Role Of A Director In A Company!
A director of a company is like the captain of a ship in the view of the fact that he is responsible for managing the affairs of the company. Companies Act, 2013, enumerates the duties and responsibilities of a director which is much more amplified in comparison to the Companies Act, 1956.
Grounds For Disqualification Of A Company Director:
Section 164 (1&2) of the Companies Act, 2013, lays down the factors which lead to disqualification of a company’s director.
1. A person shall not be eligible for appointment as a director of a company-
- if he is of unsound mind and is found to be so by a competent court;
- if he has applied for insolvency and his application is pending;
- if he has been convicted for any offense and awarded punishment for more than 7 years and more;
- if order by a Court or Tribunal has been passed disqualifying him;
- if he has been convicted under section 188 in the preceding 5 years;
- if the company has failed to pay the deposits or interests or any such liability for more than one year;
- if he has failed to comply with Section 153 (2); relating to DIN number.

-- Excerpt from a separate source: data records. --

(* ===== verification/EspCard.v ===== *)
(** * The memory card behind the firmware's services

    The Arduino file system ([fs::FS]) is library code of the board, so it is an
    interface: [SdCard] lists the calls the services make and the documented
    behaviour they rely on.  Every call may fail, and a failing call may stand
    for a power cut: a card on which all later calls fail without effect obeys
    the laws, and a write that is cut leaves anything in the one file it writes.
    [ReliableCard] adds that calls succeed when they should.  Two instances: a
    plain map of paths, and a map with a list of faults to come. *)
From S2P Require Import Prelude CLib.

Open Scope Z_scope.

Module EspCard.

Inductive node := FileNode (data : bytes) | DirNode.

#[global] Instance node_eq_dec : EqDecision node.
Proof. solve_decision. Defined.

(** An entry of a directory listing. *)
Record dirent := Dirent { e_name : bytes; e_directory : bool; e_size : Z }.

Class CardOps (C : Type) := {
  content : C -> bytes -> option node;  (** what is stored under a path *)
  fs_mount : bool -> st C bool;         (** [SD.begin] or, over SDMMC, [SD_MMC.begin] *)
  fs_pins : st C bool;                  (** [SD_MMC.setPins] *)
  fs_card : st C bool;                  (** [cardType() != CARD_NONE] *)
  fs_exists : bytes -> st C bool;
  fs_remove : bytes -> st C bool;
  fs_rename : bytes -> bytes -> st C bool;
  fs_mkdir : bytes -> st C bool;
  fs_rmdir : bytes -> st C bool;
  fs_open : bytes -> st C (option bool);      (** [None] or [isDirectory()] *)
  fs_create : bytes -> st C bool;             (** [open(path, FILE_WRITE)] *)
  fs_write : bytes -> bytes -> st C Z;        (** into the file just created *)
  fs_extend : bytes -> st C bool;             (** [open(path, FILE_APPEND)] *)
  fs_append : bytes -> bytes -> st C Z;       (** behind what has been written *)
  fs_size : bytes -> st C Z;
  fs_seek : bytes -> Z -> st C bool;
  fs_read : bytes -> Z -> Z -> st C bytes;    (** at an offset, at most so many *)
  fs_entries : bytes -> st C (list dirent);   (** [openNextFile] until it fails *)
  fs_megabytes : st C (Z * Z)                 (** size and used space *)
}.

Section laws.
Context {C : Type} `{CardOps C}.

(** Two cards hold the same. *)
Definition same_card (c c' : C) : Prop := forall p, content c' p = content c p.
(** Two cards hold the same but at one path. *)
Definition same_but (p : bytes) (c c' : C) : Prop := forall q, q <> p -> content c' q = content c q.

#[global] Instance same_card_equiv : Equivalence same_card.
Proof. split; unfold same_card; [done|by intros ???|intros x y z H1 H2 p; by rewrite H2, H1]. Qed.
End laws.

Class SdCard (C : Type) `{CardOps C} := {
  mount_same b c : same_card c (fs_mount b c).2;
  pins_same c : same_card c (fs_pins c).2;
  card_same c : same_card c (fs_card c).2;
  exists_same p c : same_card c (fs_exists p c).2;
  exists_spec p c : (fs_exists p c).1 = bool_decide (content c p <> None);
  open_same p c : same_card c (fs_open p c).2;
  open_spec p c d : (fs_open p c).1 = Some d ->
    exists n, content c p = Some n /\ (d = bool_decide (n = DirNode));
  size_same p c : same_card c (fs_size p c).2;
  size_spec p c d : content c p = Some (FileNode d) -> (fs_size p c).1 = Z.of_nat (length d);
  seek_same p o c : same_card c (fs_seek p o c).2;
  read_same p o n c : same_card c (fs_read p o n c).2;
  read_spec p o n c d : content c p = Some (FileNode d) ->
    exists k, (k <= Z.to_nat n)%nat /\ (fs_read p o n c).1 = take k (drop (Z.to_nat o) d);
  read_dir p o n c : content c p = Some DirNode -> (fs_read p o n c).1 = [];
  entries_same p c : same_card c (fs_entries p c).2;
  megabytes_same c : same_card c (fs_megabytes c).2;
  remove_but p c : same_but p c (fs_remove p c).2;
  remove_spec p c : content (fs_remove p c).2 p = if (fs_remove p c).1 then None else content c p;
  rmdir_but p c : same_but p c (fs_rmdir p c).2;
  mkdir_but p c : same_but p c (fs_mkdir p c).2;
  mkdir_spec p c : content (fs_mkdir p c).2 p = if (fs_mkdir p c).1 then Some DirNode else content c p;
  rename_but p q c r : r <> p -> r <> q -> content (fs_rename p q c).2 r = content c r;
  rename_done p q c : p <> q -> (fs_rename p q c).1 = true ->
    content c p <> None /\ content (fs_rename p q c).2 q = content c p /\ content (fs_rename p q c).2 p = None;
  rename_failed p q c : (fs_rename p q c).1 = false -> same_card c (fs_rename p q c).2;
  create_but p c : same_but p c (fs_create p c).2;
  create_spec p c : content (fs_create p c).2 p = if (fs_create p c).1 then Some (FileNode []) else content c p;
  write_but p d c : same_but p c (fs_write p d c).2;
  write_done p d c : content c p = Some (FileNode []) -> (fs_write p d c).1 = Z.of_nat (length d) ->
    content (fs_write p d c).2 p = Some (FileNode d);
  extend_but p c : same_but p c (fs_extend p c).2;
  extend_spec p c : content (fs_extend p c).2 p =
    if (fs_extend p c).1 then (match content c p with None => Some (FileNode []) | n => n end) else content c p;
  append_but p d c : same_but p c (fs_append p d c).2;
  append_done p d c x : content c p = Some (FileNode x) -> (fs_append p d c).1 = Z.of_nat (length d) ->
    content (fs_append p d c).2 p = Some (FileNode (x ++ d))
}.

Definition SLASH : byte := 47.

(** A card without faults. *)
Class ReliableCard (C : Type) `{SdCard C} := {
  card_ok c : (fs_card c).1 = true;
  remove_ok p c d : content c p = Some (FileNode d) -> (fs_remove p c).1 = true;
  rename_ok p q c d : p <> q -> content c p = Some (FileNode d) -> content c q = None -> (fs_rename p q c).1 = true;
  create_ok dir nm c : (SLASH ∉ nm) -> content c dir = Some DirNode ->
    content c (dir ++ SLASH :: nm) <> Some DirNode -> (fs_create (dir ++ SLASH :: nm) c).1 = true;
  write_ok p d c : content c p = Some (FileNode []) -> (fs_write p d c).1 = Z.of_nat (length d);
  extend_ok dir nm c : (SLASH ∉ nm) -> content c dir = Some DirNode ->
    content c (dir ++ SLASH :: nm) <> Some DirNode -> (fs_extend (dir ++ SLASH :: nm) c).1 = true;
  append_ok p d c x : content c p = Some (FileNode x) -> (fs_append p d c).1 = Z.of_nat (length d);
  open_ok p c d : content c p = Some (FileNode d) -> (fs_open p c).1 = Some false;
  seek_ok p o c d : content c p = Some (FileNode d) -> 0 <= o <= Z.of_nat (length d) -> (fs_seek p o c).1 = true;
  read_ok p o n c d : content c p = Some (FileNode d) -> 0 <= n ->
    (fs_read p o n c).1 = take (Z.to_nat n) (drop (Z.to_nat o) d)
}.

(** ** Two cards *)

(** A map of paths, with a list of faults to come: 0 (or the end of the list) is
    success, and [k + 1] fails, in a write after [k] bytes. *)
Record card := Card { nodes : gmap bytes node; faults : list nat; present : bool }.

Definition fails (c : card) : option nat :=
  match faults c with Datatypes.S k :: _ => Some k | _ => None end.
Definition store_nodes (m : gmap bytes node) (c : card) : card := Card m (drop 1 (faults c)) (present c).
(** A changing call: done, or refused. *)
Definition attempt (able : bool) (m : gmap bytes node) : st card bool := fun c =>
  match fails c with
  | Some _ => (false, store_nodes (nodes c) c)
  | None => if able then (true, store_nodes m c) else (false, store_nodes (nodes c) c)
  end.

Definition node_at (c : card) (p : bytes) : option node := nodes c !! p.
Definition data_at (p : bytes) (c : card) : bytes := match node_at c p with Some (FileNode d) => d | _ => [] end.
Definition is_file (c : card) (p : bytes) : bool := match node_at c p with Some (FileNode _) => true | _ => false end.

(** The directory part of a path, up to its last slash. *)
Fixpoint parent (p : bytes) : bytes :=
  match p with
  | [] => []
  | c :: p' => if existsb (Z.eqb SLASH) p' then c :: parent p' else []
  end.

Definition card_rename (p q : bytes) : st card bool := fun c =>
  match node_at c p with
  | Some n => attempt (bool_decide (node_at c q = None)) (<[q := n]> (delete p (nodes c))) c
  | None => attempt false (nodes c) c
  end.

Definition card_write (p d : bytes) : st card Z := fun c =>
  let k := match fails c with Some k => Nat.min k (length d - 1) | None => length d end in
  (Z.of_nat k, store_nodes (<[p := FileNode (take k d)]> (nodes c)) c).

Definition card_append (p d : bytes) : st card Z := fun c =>
  let k := match fails c with Some k => Nat.min k (length d - 1) | None => length d end in
  (Z.of_nat k, store_nodes (<[p := FileNode (data_at p c ++ take k d)]> (nodes c)) c).

Definition card_extend (p : bytes) : st card bool := fun c =>
  attempt (bool_decide (node_at c p <> Some DirNode) && bool_decide (node_at c (parent p) = Some DirNode))
          (match node_at c p with None => <[p := FileNode []]> (nodes c) | Some _ => nodes c end) c.

Definition card_entries (dir : bytes) : st card (list dirent) := gets (fun c =>
  map (fun x : bytes * node =>
         Dirent x.1 (match x.2 with DirNode => true | _ => false end)
                (match x.2 with FileNode d => Z.of_nat (length d) | _ => 0 end))
      (filter (fun x => parent x.1 = dir) (map_to_list (nodes c)))).

#[global] Instance card_ops : CardOps card := {|
  content := node_at;
  fs_mount _ := gets present;
  fs_pins := mret true;
  fs_card := gets present;
  fs_exists p := gets (fun c => bool_decide (node_at c p <> None));
  fs_remove p := fun c => attempt (is_file c p) (delete p (nodes c)) c;
  fs_rename := card_rename;
  fs_mkdir p := fun c => attempt (bool_decide (node_at c p = None)) (<[p := DirNode]> (nodes c)) c;
  fs_rmdir p := fun c => attempt (bool_decide (node_at c p = Some DirNode)) (delete p (nodes c)) c;
  fs_open p := gets (fun c => match node_at c p with Some n => Some (bool_decide (n = DirNode)) | None => None end);
  fs_create p := fun c =>
    attempt (bool_decide (node_at c p <> Some DirNode) && bool_decide (node_at c (parent p) = Some DirNode))
            (<[p := FileNode []]> (nodes c)) c;
  fs_write := card_write;
  fs_extend := card_extend;
  fs_append := card_append;
  fs_size p := gets (fun c => Z.of_nat (length (data_at p c)));
  fs_seek p o := gets (fun c => o <=? Z.of_nat (length (data_at p c)));
  fs_read p o n := gets (fun c => take (Z.to_nat n) (drop (Z.to_nat o) (data_at p c)));
  fs_entries := card_entries;
  fs_megabytes := mret (1024, 1)
|}.

Lemma content_attempt able m c p :
  node_at (attempt able m c).2 p = if (attempt able m c).1 then m !! p else node_at c p.
Proof. unfold attempt. destruct (fails c), able; done. Qed.

Ltac card_law :=
  intros; unfold same_card, same_but in *; cbn in *; intros;
  rewrite ?content_attempt; unfold node_at in *;
  repeat case_match; simplify_map_eq; auto.

#[global] Instance card_SdCard : SdCard card.
Proof.
  split; try solve [card_law].
  - intros p c d. cbn. destruct (node_at c p) as [n|]; [|done]. intros [= <-]. eauto.
  - intros p c d E. cbn in *. unfold data_at. by rewrite E.
  - intros p o n c d E. cbn in *. unfold data_at. rewrite E. exists (Z.to_nat n). done.
  - intros p o n c E. cbn in *. unfold data_at. rewrite E. by rewrite drop_nil, take_nil.
  - intros p q c r Hp Hq. cbn. unfold card_rename. destruct (node_at c p) as [n|]; rewrite content_attempt; unfold node_at; case_match; by simplify_map_eq.
  - intros p q c Hpq. cbn. unfold card_rename. destruct (node_at c p) as [n|] eqn:E.
    + intros Hr. split; [done|]. rewrite !content_attempt, Hr. by simplify_map_eq.
    + intros Hr. exfalso. revert Hr. unfold attempt. by destruct (fails c).
  - intros p q c Hr r. cbn in *. unfold card_rename in *. destruct (node_at c p) as [n|]; rewrite content_attempt, Hr; done.
  - intros p d c _. cbn. unfold card_write, node_at. cbn. intros Hk.
    rewrite lookup_insert_eq, take_ge; [done|lia].
  - intros p c q Hq. cbn. unfold card_extend. rewrite content_attempt. unfold node_at. repeat case_match; by simplify_map_eq.
  - intros p c. cbn. unfold card_extend. rewrite content_attempt. unfold node_at.
    destruct (nodes c !! p) eqn:E; case_match; by simplify_map_eq.
  - intros p d c x E. cbn in *. unfold card_append, data_at. rewrite E. cbn. intros Hk.
    unfold node_at. cbn. rewrite lookup_insert_eq, take_ge; [done|lia].
Qed.

(** The same card without faults. *)
Record good_card := Good { good_nodes : gmap bytes node }.

Definition whole (g : good_card) : card := Card (good_nodes g) [] true.
Definition flawless {A} (m : st card A) : st good_card A := fun g => ((m (whole g)).1, Good (nodes (m (whole g)).2)).

#[global] Instance good_ops : CardOps good_card := {|
  content g := node_at (whole g);
  fs_mount b := flawless (fs_mount b);
  fs_pins := flawless fs_pins;
  fs_card := flawless fs_card;
  fs_exists p := flawless (fs_exists p);
  fs_remove p := flawless (fs_remove p);
  fs_rename p q := flawless (fs_rename p q);
  fs_mkdir p := flawless (fs_mkdir p);
  fs_rmdir p := flawless (fs_rmdir p);
  fs_open p := flawless (fs_open p);
  fs_create p := flawless (fs_create p);
  fs_write p d := flawless (fs_write p d);
  fs_extend p := flawless (fs_extend p);
  fs_append p d := flawless (fs_append p d);
  fs_size p := flawless (fs_size p);
  fs_seek p o := flawless (fs_seek p o);
  fs_read p o n := flawless (fs_read p o n);
  fs_entries p := flawless (fs_entries p);
  fs_megabytes := flawless fs_megabytes
|}.

#[global] Instance good_SdCard : SdCard good_card.
Proof.
  split.
  - exact (fun b c => mount_same b (whole c)).
  - exact (fun c => pins_same (whole c)).
  - exact (fun c => card_same (whole c)).
  - exact (fun p c => exists_same p (whole c)).
  - exact (fun p c => exists_spec p (whole c)).
  - exact (fun p c => open_same p (whole c)).
  - exact (fun p c => open_spec p (whole c)).
  - exact (fun p c => size_same p (whole c)).
  - exact (fun p c => size_spec p (whole c)).
  - exact (fun p o c => seek_same p o (whole c)).
  - exact (fun p o n c => read_same p o n (whole c)).
  - exact (fun p o n c => read_spec p o n (whole c)).
  - exact (fun p o n c => read_dir p o n (whole c)).
  - exact (fun p c => entries_same p (whole c)).
  - exact (fun c => megabytes_same (whole c)).
  - exact (fun p c => remove_but p (whole c)).
  - exact (fun p c => remove_spec p (whole c)).
  - exact (fun p c => rmdir_but p (whole c)).
  - exact (fun p c => mkdir_but p (whole c)).
  - exact (fun p c => mkdir_spec p (whole c)).
  - exact (fun p q c => rename_but p q (whole c)).
  - exact (fun p q c => rename_done p q (whole c)).
  - exact (fun p q c => rename_failed p q (whole c)).
  - exact (fun p c => create_but p (whole c)).
  - exact (fun p c => create_spec p (whole c)).
  - exact (fun p d c => write_but p d (whole c)).
  - exact (fun p d c => write_done p d (whole c)).
  - exact (fun p c => extend_but p (whole c)).
  - exact (fun p c => extend_spec p (whole c)).
  - exact (fun p d c => append_but p d (whole c)).
  - exact (fun p d c => append_done p d (whole c)).
Qed.

Lemma parent_in_dir dir nm : (SLASH ∉ nm) -> parent (dir ++ SLASH :: nm) = dir.
Proof.
  intros Hn. assert (E : existsb (Z.eqb SLASH) nm = false).
  { apply not_true_iff_false. intros (x & Hx & E)%existsb_exists. apply Z.eqb_eq in E as <-.
    by apply list_elem_of_In in Hx. }
  induction dir as [|c dir IH]; cbn; [by rewrite E|].
  replace (existsb (Z.eqb SLASH) (dir ++ SLASH :: nm)) with true; [by rewrite IH|].
  rewrite existsb_app. cbn. by rewrite orb_true_r.
Qed.

#[global] Instance good_ReliableCard : ReliableCard good_card.
Proof.
  split.
  - done.
  - intros p c d E. cbn in *. unfold is_file. by rewrite E.
  - intros p q c d Hpq Ep Eq. cbn in *. unfold card_rename. rewrite Ep, Eq. done.
  - intros dir nm c Hn Ed En. cbn in *. rewrite parent_in_dir, Ed by done. rewrite bool_decide_eq_true_2 by done. done.
  - done.
  - intros dir nm c Hn Ed En. cbn in *. unfold card_extend. rewrite parent_in_dir, Ed by done. rewrite bool_decide_eq_true_2 by done. done.
  - done.
  - intros p c d E. cbn in *. by rewrite E.
  - intros p o c d E Ho. cbn in *. unfold data_at. rewrite E. lia.
  - intros p o n c d E Hn. cbn in *. unfold data_at. by rewrite E.
Qed.
End EspCard.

2. No person who is or has been a director of a company which-
- has not filed financial statements, or annual returns for a continuous period of three financial years; or
- has failed to repay the deposits accepted by it, or pay interest thereon; or
- to redeem any debentures on the due date or pay the interest due thereon; or
- pay any dividend declared and such failure to pay or redeem continues for one year or more,
shall be eligible to be re-appointed as a director of that company or appointed in another company for a period of five years from the date on which the said company fails to do so.
Most Disqualification Due To Non-Compliance!
In 2017, a mass disqualification of directors by the Ministry of Corporate Affairs, took the entire industry by surprise. More than 3 lakh directors were hit by disqualification as the company had not filed financial statements, or annual returns, or both, for the previous three years.
The message communicated was that Directors are supposed to be custodians of ethical practices therefore if they fail in doing so, they are liable to a penalty. They were automatically removed from all other companies too and barred for 5 years.
Procedure For Removal Of Disqualification Of Director:
The Companies Act, 2013, does not specify any remedial measures for those who have been disqualified under Section 164(2) of the Act. As the disqualification occurs due to a strike off the company for non-compliance, therefore, the process to remove disqualification of directors is through the restoration of the company.
The company can appeal to the National Company Law Tribunal and if restored, then the director can apply to the ROC for activation of his DIN.
If a director wants relief on his own, then he can do so by filing a Writ Petition in the concerned High Court. Many directors have got relief from the Courts and have successfully saved their careers.
“Disqualified Directors need to consult at the earliest and act swiftly so that they are able to overcome their disqualification promptly.”